Yesterday, they had had enough. Slinging suitcases and bundles of clothes into the back of their cars, they fled to sanctuary further east as rebels withdrew into the desert after appearing to give up hope of holding the town against Colonel Muammar Gaddafi's better-equipped forces.
But even in flight, Ras Lanuf's terrified residents could not escape the dangers from the skies above. A vehicle carrying three generations of the same family was thrown into the air by the force of a bomb dropped by one of the Libyan leader's fighter jets.
Ras Lanuf is so valued for its oil that Col Gaddafi denied access to the town to all but residents. It has emerged as one of the most contested battlefields of the conflict, and neither side seems strong enough to hold it.

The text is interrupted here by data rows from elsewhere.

Lemma commit_release_settles ak ts call m id g record now d :
  wp (commit_agent_release ak ts call m (id, g) record now)
     (fun _ d' => release_settled d' (su_name call) (sender_actor (su_sender call)) id g) d.
Proof.
  unfold commit_agent_release. set (once := bool_decide (sg_duration g = "once")).
  assert (sg_duration g = "once" <-> once = true) as Ho by (unfold once; by rewrite bool_decide_eq_true).
  clearbody once. apply wp_bind. destruct (negb (sg_first_released g) || once) eqn:Eb.
  - apply secret_audit_log. intros e d1 -> He1 He2 He3. apply wp_exec. split.
    + intros ->%Ho. cbn. apply lookup_delete_eq.
    + intros _. exists e. split; [cbn; apply last_snoc|done].
  - apply wp_ret, wp_exec. apply orb_false_iff in Eb as [Ef%negb_false_iff ->].
    split; [by intros ?%Ho|]. intros [?%Ho|?]; congruence.
Qed.

Lemma consents_intro d d' call m incarnation now id g :
  same_secrets_fewer_grants d d' -> choose_grant call m incarnation now d' = Some (id, g) ->
  consents d call m incarnation now id g.
Proof.
  intros [_ Hs] (Hg & Hc & Hcov)%choose_grant_sound. unfold grant_candidate, grant_unexpired in Hc. bool_hyps.
  split; try done; [by eapply lookup_weaken|].
  match goal with H : (_ || _)%bool = true |- _ => apply orb_true_iff in H as [?|?] end; bool_hyps; [by left|right; lia].
Qed.

(** A transaction that releases. *)
Lemma use_tx_release K inp call m d :
  wp (secret_use_tx K inp call m) (fun out d' => forall outcome, out = Ok (Ok outcome) ->
    jget "status" (so_reply outcome) = Some (JStr "released") ->
    exists row scope material id g,
      usable (k_key K) d (su_name call) (su_sender call) (su_target call) row scope material /\
      consents d call m (as_incarnation row) (sx_clock inp 1) id g /\
      release (record_of row scope material) (sx_clock inp 1) = Ok (so_reply outcome) /\
      release_settled d' (su_name call) (sender_actor (su_sender call)) id g) d.
Proof.
  unfold secret_use_tx. do 2 wp_step. destruct (check_secret_target _ _ _ _ d) as [record|] eqn:Ec; [|by wp_step].
  apply check_target_ok in Ec as (row & scope & material & Hu & ->).
  wp_step. eapply wp_rel; [apply sweep_fewer|]. intros _ d1 Hs. do 2 wp_step.
  destruct (choose_grant _ _ _ _ d1) as [[id g]|] eqn:Eg.
  - do 2 wp_step. wp_step. eapply wp_mono; [apply commit_release_settles|]. intros ? d2 Hset. wp_step.
    intros outcome [= <-] _. exists row, scope, material, id, g. split_and!; [done|by eapply consents_intro| |done].
    by eapply map_err_ok.
  - wp_step. eapply wp_mono; [apply pending_asks|]. intros answer d2 Ha. wp_step. intros outcome [= ->] Hr.
    by rewrite (Ha _ eq_refl) in Hr.
Qed.
End Release.

Section ReleaseOps.
Context `{C : Crypto} `{RX : RecordExt} `{SE : SecretEnv} {Conn : Type} `{L : SqliteStoreLaws Conn}.

Lemma secret_fenced_wp {A} (f : Tx A) (Q : A -> Db -> Prop) (s s' : EncryptedStore Conn) a :
  wp f Q (es_db s) -> secret_fenced f s = (Ok a, s') -> Q a (es_db s') /\ keys_of s' = keys_of s.
Proof.
  unfold secret_fenced, fenced_write. destruct (with_conn_fenced f (es_conn s)) as [[x|e] c] eqn:E; [|done].
  intros Hw [= <- <-]. apply fenced_commits in E. split; [by eapply wp_run|done].
Qed.

Lemma secret_conn_wp {A} (f : Tx A) (Q : A -> Db -> Prop) (s s' : EncryptedStore Conn) a :
  wp f Q (es_db s) -> secret_conn f s = (Ok a, s') -> Q a (es_db s') /\ keys_of s' = keys_of s.
Proof.
  unfold secret_conn. destruct (with_conn f (es_conn s)) as [[x|e] c] eqn:E; [|done].
  intros Hw [= <- <-]. apply conn_commits in E. split; [by eapply wp_run|done].
Qed.

Lemma secret_query {A} (f : Db -> A) (s s' : EncryptedStore Conn) a :
  secret_conn (query f) s = (Ok a, s') -> a = f (es_db s) /\ es_db s' = es_db s /\ keys_of s' = keys_of s.
Proof.
  intros E. destruct (secret_conn_wp (query f) (fun a d => a = f (es_db s) /\ d = es_db s) s s' a) as [[] ?]; auto.
  by apply wp_query.
Qed.

(** A bind that answers [Ok] ran both halves. *)
Lemma mbind_ok {A B F} (m : M (EncryptedStore Conn) F A) (k : A -> M (EncryptedStore Conn) F B) s b s' :
  mbind m k s = (Ok b, s') -> exists a s1, m s = (Ok a, s1) /\ k a s1 = (Ok b, s').
Proof. unfold mbind. destruct (m s) as [[a|e] s1] eqn:E; [|done]. intros Hk. by exists a, s1. Qed.

Lemma use_refused_err {A} inp call refusal (s s' : EncryptedStore Conn) (a : A) :
  use_refused inp call refusal s <> (Ok a, s').
Proof. unfold use_refused. intros (e & s1 & _ & ?)%mbind_ok. done. Qed.

Definition agent_release (inp : SecretInputs) (call : SecretUse) (m : string) (s s' : EncryptedStore Conn) (reply : Value) : Prop :=
  exists row scope material id g now,
    su_sender call <> Basal /\
    usable (es_key s) (es_db s) (su_name call) (su_sender call) (su_target call) row scope material /\
    (now = sx_clock inp 0 \/ now = sx_clock inp 1) /\
    consents (es_db s) call m (as_incarnation row) now id g /\
    release (record_of row scope material) now = Ok reply /\
    release_settled (es_db s') (su_name call) (sender_actor (su_sender call)) id g.

Lemma released_agent inp call m (s s' : EncryptedStore Conn) outcome :
  secret_use_from inp call m s = (Ok outcome, s') ->
  jget "status" (so_reply outcome) = Some (JStr "released") -> agent_release inp call m s s' (so_reply outcome).
Proof.
  unfold secret_use_from, with_keys. destruct (bool_decide (su_sender call = Basal)) eqn:Eb.
  { by intros E%use_refused_err. }
  bool_hyps. intros (snap & s1 & (-> & Hd & HK)%secret_query & Hk)%mbind_ok Hrel. revert Hk. cbv beta.
  assert (forall b, (do! answer <- secret_fenced (secret_use_tx (keys_of s) inp call m) ;;
                     match answer with Err refusal => use_refused inp call refusal | Ok answer => mlift answer end) s1 =
                    (Ok b, s') -> b = outcome -> agent_release inp call m s s' (so_reply outcome)) as Hslow.
  { intros b (answer & s2 & Hf & Hm)%mbind_ok ->. unfold agent_release. rewrite <- Hd.
    destruct (secret_fenced_wp _ _ _ _ _ (use_tx_release (keys_of s) inp call m (es_db s1)) Hf) as [Hpost _].
    destruct answer as [[o|e]|refusal]; [|done|by apply use_refused_err in Hm].
    unfold mlift in Hm. injection Hm as <- <-.
    destruct (Hpost _ eq_refl Hrel) as (row & scope & material & id & g & ? & ? & ? & ?).
    exists row, scope, material, id, g, (sx_clock inp 1). split_and!; auto. }
  destruct (check_secret_target _ _ _ _ (es_db s)) as [record|refusal] eqn:Ec; [|by intros E%use_refused_err].
  destruct (choose_grant _ _ _ _ (es_db s)) as [[id g]|] eqn:Eg; [|intros; by eapply Hslow].
  destruct (existsb _ _); [intros; by eapply Hslow|].
  destruct (sg_first_released g && _) eqn:Ef; [|intros; by eapply Hslow].
  intros (reply & s2 & Hl & Hr)%mbind_ok. unfold mlift in Hl. injection Hl as Hl <-. injection Hr as <- <-.
  apply check_target_ok in Ec as (row & scope & material & Hu & ->). bool_hyps.
  exists row, scope, material, id, g, (sx_clock inp 0). split_and!; auto.
  - by eapply (consents_intro _ (es_db s)); [split|].
  - split; [done|]. intros [?|?]; congruence.
Qed.

Lemma released_has_consent inp call m (s s' : EncryptedStore Conn) outcome :
  secret_use_from inp call m s = (Ok outcome, s') -> jget "status" (so_reply outcome) = Some (JStr "released") ->
  exists row now id g, consents (es_db s) call m (as_incarnation row) now id g.
Proof. intros E Hr. destruct (released_agent _ _ _ _ _ _ E Hr) as (row & ? & ? & id & g & now & ? & ? & ? & ? & _). eauto. Qed.

(** C4: a secret leaves the store for an agent only with consent: the row is active and opens
    under the very scope its columns spell, that scope admits the caller's module and the
    target it names, the caller is no flow, and a grant of that asker for this incarnation
    covers the call and has not expired. What is returned is that material and nothing
    else; a one-time grant is spent by it, and a first release is the newest entry of the
    audit log. *)
Theorem release_needs_consent inp call m (s s' : EncryptedStore Conn) outcome :
  secret_use_from inp call m s = (Ok outcome, s') ->
  jget "status" (so_reply outcome) = Some (JStr "released") ->
  exists row scope material id g now,
    su_sender call <> Basal /\
    usable (es_key s) (es_db s) (su_name call) (su_sender call) (su_target call) row scope material /\
    (now = sx_clock inp 0 \/ now = sx_clock inp 1) /\
    consents (es_db s) call m (as_incarnation row) now id g /\
    release (record_of row scope material) now = Ok (so_reply outcome) /\
    release_settled (es_db s') (su_name call) (sender_actor (su_sender call)) id g.
Proof. apply released_agent. Qed.
End ReleaseOps.

(** ** Release to a flow *)

(** The grant's methods admit the call's. *)
Definition method_admitted `{JsonCodec} (method granted : option string) : Prop :=
  match method, granted with
  | Some m, Some text => exists ms, strings_from_text text = Some ms /\ m ∈ ms
  | None, None => True
  | _, _ => False
  end.

(** A grant for exactly this flow, at this version and code, on this installation. *)
Record flow_consents `{JsonCodec} (d : Db) (call : SecretFlowUse) (asking_member incarnation : string) (id : string)
    (g : FlowGrantRow) : Prop := {
  fc_row : secret_flow_grants (secrets d) !! id = Some g;
  fc_secret : fg_secret_name g = fu_name call;
  fc_incarnation : fg_incarnation g = incarnation;
  fc_asker : fg_asking_member_id g = asking_member;
  fc_flow : fu_flow call = {| flow_id := fg_flow_id g; flow_version := fg_flow_version g;
              flow_code_hash := fg_flow_code_hash g; flow_install_id := fg_flow_install_id g |};
  fc_method : method_admitted (fu_method call) (fg_methods g);
}.

Section FlowRelease.
Context `{C : Crypto} `{RX : RecordExt} `{SE : SecretEnv} {Conn : Type} `{L : SqliteStoreLaws Conn}.
Lemma init_loop_exact specs :
  Forall (fun e => lengths_agree e.2 /\ supported_type (feature_type e.2))
    specs ->
  forall acc model,
    exists news,
      for_each init_entry acc specs model
      = (Ok (acc ++ news),
         {| blobs_requested :=
              blobs_requested model + length (flat_map blob_names specs) |})
      /\ Forall2 output_of specs news
      /\ Forall2 (fun e o =>
                    exists k, schema.field_blobs o.2 = numbered k (blob_names e))
           specs news
      /\ flat_map (fun '(_, c) => schema.field_blobs c) news
         = numbered (blobs_requested model) (flat_map blob_names specs).
Proof.
  induction 1 as [|[field spec] specs [Hlen Hty] _ IH]; intros acc model.
  - exists []. rewrite app_nil_r. simpl. split; [|done].
    unfold ret. f_equal. apply model_eq. lia.
  - cbn [for_each]. unfold bind.
    destruct (init_entry_exact acc field spec model Hlen Hty)
      as (f & -> & Hs & Hf).
    destruct (IH (acc ++ [(field, f)])
                {| blobs_requested :=
                     blobs_requested model
                     + length (blob_names (field, spec)) |})
      as (news & -> & Hout & Hnum & Hblobs).
    exists ((field, f) :: news). split; [|split; [|split]].
    + rewrite <- app_assoc. simpl. do 2 f_equal.
      rewrite length_app. lia.
    + constructor; [by split | exact Hout].
    + constructor; [by eexists | exact Hnum].
    + simpl in *. by rewrite Hf, Hblobs, numbered_app.
Qed.
(** X20. [fuse_remove_signal_handlers] for a session that is not the
    registered one writes "unknown session" and leaves [fuse_instance] as
    it is, but goes on: the signal dispositions and the signal sources
    end exactly as if the registered session had been given. *)
Theorem fuse_remove_signal_handlers_unknown_session
    (pf : platform) (se : ptr) (st : sig_state) :
  fuse_instance st ≠ se →
  let st1 := fuse_remove_signal_handlers sigaction_get_fails
               sigaction_set_fails pf se st in
  let st2 := fuse_remove_signal_handlers sigaction_get_fails
               sigaction_set_fails pf (fuse_instance st) st in
  fuse_instance st1 = fuse_instance st
  ∧ fuse_instance st2 = NULL
  ∧ disposition st1 = disposition st2
  ∧ fuse_unmount_sources st1 = fuse_unmount_sources st2
  ∧ ∃ log,
      stderr st1
      = stderr st
        ++ "fuse: fuse_remove_signal_handlers: unknown session" :: log
      ∧ stderr st2 = stderr st ++ log.
Proof.
  intros Hne. unfold fuse_remove_signal_handlers.
  rewrite (bool_decide_eq_true_2 (fuse_instance st ≠ se)) by done.
  rewrite (bool_decide_eq_false_2 (fuse_instance st ≠ fuse_instance st))
    by (intros H; by apply H).
  set (sa := perror _ st). set (sb := set_instance NULL st).
  assert (Hd : disposition sa = disposition sb) by done.
  assert (Hs : fuse_unmount_sources sa = fuse_unmount_sources sb) by done.
  assert (Hia : fuse_instance sa = fuse_instance st) by done.
  assert (Hib : fuse_instance sb = NULL) by done.
  destruct pf.
  - destruct (release_unmount_sources_same_signals fuse_unmount_signals 0
                sa sb Hd Hs) as (Hd1 & Hs1 & Hi1 & Hi1' & log1 & He1 & He1').
    destruct (set_one_signal_handler_same_signals SIGPIPE SIG_IGN true _ _
                Hd1 Hs1) as (_ & Hd2 & Hs2 & Hi2 & Hi2' & log2 & He2 & He2').
    cbn zeta. split_and!; try congruence.
    exists (log1 ++ log2). rewrite He2, He2', He1, He1'. subst sa sb. cbn.
    by rewrite <- !app_assoc.
  - destruct (set_one_signal_handler_same_signals SIGHUP exit_handler true
                sa sb Hd Hs) as (_ & Hd1 & Hs1 & Hi1 & Hi1' & log1 & He1 & He1').
    destruct (set_one_signal_handler_same_signals SIGINT exit_handler true
                _ _ Hd1 Hs1)
      as (_ & Hd2 & Hs2 & Hi2 & Hi2' & log2 & He2 & He2').
    destruct (set_one_signal_handler_same_signals SIGTERM exit_handler true
                _ _ Hd2 Hs2)
      as (_ & Hd3 & Hs3 & Hi3 & Hi3' & log3 & He3 & He3').
    destruct (set_one_signal_handler_same_signals SIGPIPE SIG_IGN true
                _ _ Hd3 Hs3)
      as (_ & Hd4 & Hs4 & Hi4 & Hi4' & log4 & He4 & He4').
    cbn zeta in *. split_and!; try congruence.
    exists (log1 ++ log2 ++ log3 ++ log4).
    rewrite He4, He4', He3, He3', He2, He2', He1, He1'. subst sa sb. cbn.
    by rewrite <- !app_assoc.
Qed.

End System.
(** * TTSstudio: the [/convert] request handler

    A shallow embedding of the conversion pipeline of the text-to-speech
    gateway: the handler registered with [app.post('/convert', ...)] in the
    current server (the one with the Edge engine) and, in [Module Legacy],
    the earlier handler kept in [server.js], which streams the audio back
    and removes it afterwards.

    The handler is an [async] function wrapped in one [try]/[catch].  It is
    modelled in a small monad that threads the world (file system, clock,
    console, the lazily loaded Edge client) and has two ways of leaving the
    body early: a thrown error and a [return res...] inside the [try].  The
    two synthesis backends and the disk are external: they are taken as
    oracles, collected in a record [env], over which every theorem
    quantifies.

    The first sections follow the request of the form of the home page:
    every field of the body is a string, the Edge package is installed,
    and a backend always answers, the callback of [gttsInstance.save]
    without an error meaning that the audio is at the path.  [Module Wide]
    is the same handler without these assumptions: fields that are arrays
    or objects, a [require] that throws, a callback that says nothing
    about the file, a backend that never answers.  The lemma
    [wide_convert_on_strings] shows that the two agree where the first
    applies. *)

From Stdlib Require Import String Ascii ZArith List Bool Lia.
From stdpp Require Import base option gmap strings pretty.

Open Scope string_scope.
Open Scope list_scope.

(** ** JavaScript values and string helpers *)

Module Js.

(** The double quote character, used inside the HTML bodies. *)
Definition dq : string := String "034"%char EmptyString.

(** A value read out of one of the voice tables.  Besides the strings the
    tables hold, an object literal answers the names it inherits from
    [Object.prototype] with the inherited member, a function or an object
    and never a string. *)
Inductive value : Type :=
| Str (s : string)
| Inherited (name : string).

Global Instance value_eq_dec : EqDecision value.
Proof. solve_decision. Defined.

(** Truthiness: of strings only the empty one is falsy; functions and
    objects are truthy. *)
Definition truthy (v : value) : bool :=
  match v with
  | Str s => negb (String.eqb s "")
  | Inherited _ => true
  end.

(** A field of [req.body]: [None] is [undefined]. *)
Definition field_truthy (o : option string) : bool :=
  match o with
  | Some s => negb (String.eqb s "")
  | None => false
  end.

(** [o || d] for a body field [o] and a string literal [d]. *)
Definition or_default (o : option string) (d : string) : string :=
  match o with
  | Some s => if String.eqb s "" then d else s
  | None => d
  end.

(** [x || y] for a table lookup [x] ([None] is [undefined]). *)
Definition or_else (x : option value) (y : value) : value :=
  match x with
  | Some v => if truthy v then v else y
  | None => y
  end.

(** The property names every object literal inherits from
    [Object.prototype] (ECMAScript, with Annex B, as Node.js has them). *)
Definition object_prototype_keys : list string :=
  [ "constructor"; "__proto__"; "hasOwnProperty"; "isPrototypeOf";
    "propertyIsEnumerable"; "toLocaleString"; "toString"; "valueOf";
    "__defineGetter__"; "__defineSetter__"; "__lookupGetter__";
    "__lookupSetter__" ].

(** [obj[key]] for an object literal whose own properties are [own]:
    own properties first, then the prototype chain. *)
Definition get (own : gmap string string) (key : string) : option value :=
  match own !! key with
  | Some v => Some (Str v)
  | None =>
      if bool_decide (key ∈ object_prototype_keys)
      then Some (Inherited key) else None
  end.

(** [String.prototype.toLowerCase], on the ASCII letters.  Strings are
    sequences of 8-bit units here; a unit above 127 is left as it is.  No
    character outside ASCII has a lower-case form among the letters of
    ["edge"], so the comparison with ['edge'] is decided as in
    JavaScript. *)
Definition lower (c : ascii) : ascii :=
  let n := nat_of_ascii c in
  if (65 <=? n)%nat && (n <=? 90)%nat then ascii_of_nat (n + 32) else c.

Fixpoint toLowerCase (s : string) : string :=
  match s with
  | EmptyString => EmptyString
  | String c s' => String (lower c) (toLowerCase s')
  end.

(** [String.prototype.trim].  A string holds the UTF-8 encoding of its
    text, and [trim] strips, at both ends, the characters ECMAScript calls
    white space and line terminators: U+0009 to U+000D, U+0020, U+00A0,
    U+1680, U+2000 to U+200A, U+2028, U+2029, U+202F, U+205F, U+3000 and
    U+FEFF, each given here by its encoding.  The server calls it in
    [/stt/save]; [/convert] does not. *)
Definition bytes (codes : list nat) : string :=
  string_of_list_ascii (map ascii_of_nat codes).

Definition white_space : list string :=
  [ bytes [9]; bytes [10]; bytes [11]; bytes [12]; bytes [13]; bytes [32];
    bytes [194; 160]; bytes [225; 154; 128];
    bytes [226; 128; 128]; bytes [226; 128; 129]; bytes [226; 128; 130];
    bytes [226; 128; 131]; bytes [226; 128; 132]; bytes [226; 128; 133];
    bytes [226; 128; 134]; bytes [226; 128; 135]; bytes [226; 128; 136];
    bytes [226; 128; 137]; bytes [226; 128; 138];
    bytes [226; 128; 168]; bytes [226; 128; 169]; bytes [226; 128; 175];
    bytes [226; 129; 159]; bytes [227; 128; 128]; bytes [239; 187; 191] ].

(** [s] without its prefix [p], when it starts with [p]. *)
Fixpoint strip (p s : string) : option string :=
  match p, s with
  | EmptyString, _ => Some s
  | String a p', String b s' => if Ascii.eqb a b then strip p' s' else None
  | String _ _, EmptyString => None
  end.

(** [s] without the first of the words [ws] it starts with. *)
Fixpoint strip_any (ws : list string) (s : string) : option string :=
  match ws with
  | [] => None
  | p :: ws' =>
      match strip p s with
      | Some rest => Some rest
      | None => strip_any ws' s
      end
  end.

(** Strip the words [ws] from the start of [s] for as long as there is
    one; each step removes a character at least, so [n] steps are enough
    for a string of [n] characters. *)
Fixpoint strip_all (ws : list string) (n : nat) (s : string) : string :=
  match n with
  | O => s
  | S n' =>
      match strip_any ws s with
      | Some rest => strip_all ws n' rest
      | None => s
      end
  end.

Definition trimStart (s : string) : string :=
  strip_all white_space (String.length s) s.

Definition trimEnd (s : string) : string :=
  String.rev (strip_all (map String.rev white_space) (String.length s) (String.rev s)).

Definition trim (s : string) : string := trimEnd (trimStart s).

(** [s.includes(sub)] *)
Fixpoint includes (s sub : string) : bool :=
  String.prefix sub s ||
  match s with
  | EmptyString => false
  | String _ s' => includes s' sub
  end.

People were forced to cower in their homes as the battle raged around them. Residents taking cover in a hospital said they did not know what to be more afraid of: the ill-disciplined rebels firing wildly into the air or Col Gaddafi's artillery and bombers.
"We did not ask for this," said Khaled Khamis, an engineer in the town. "We lived well here and we want to continue to work in peace." (© Daily Telegraph, London)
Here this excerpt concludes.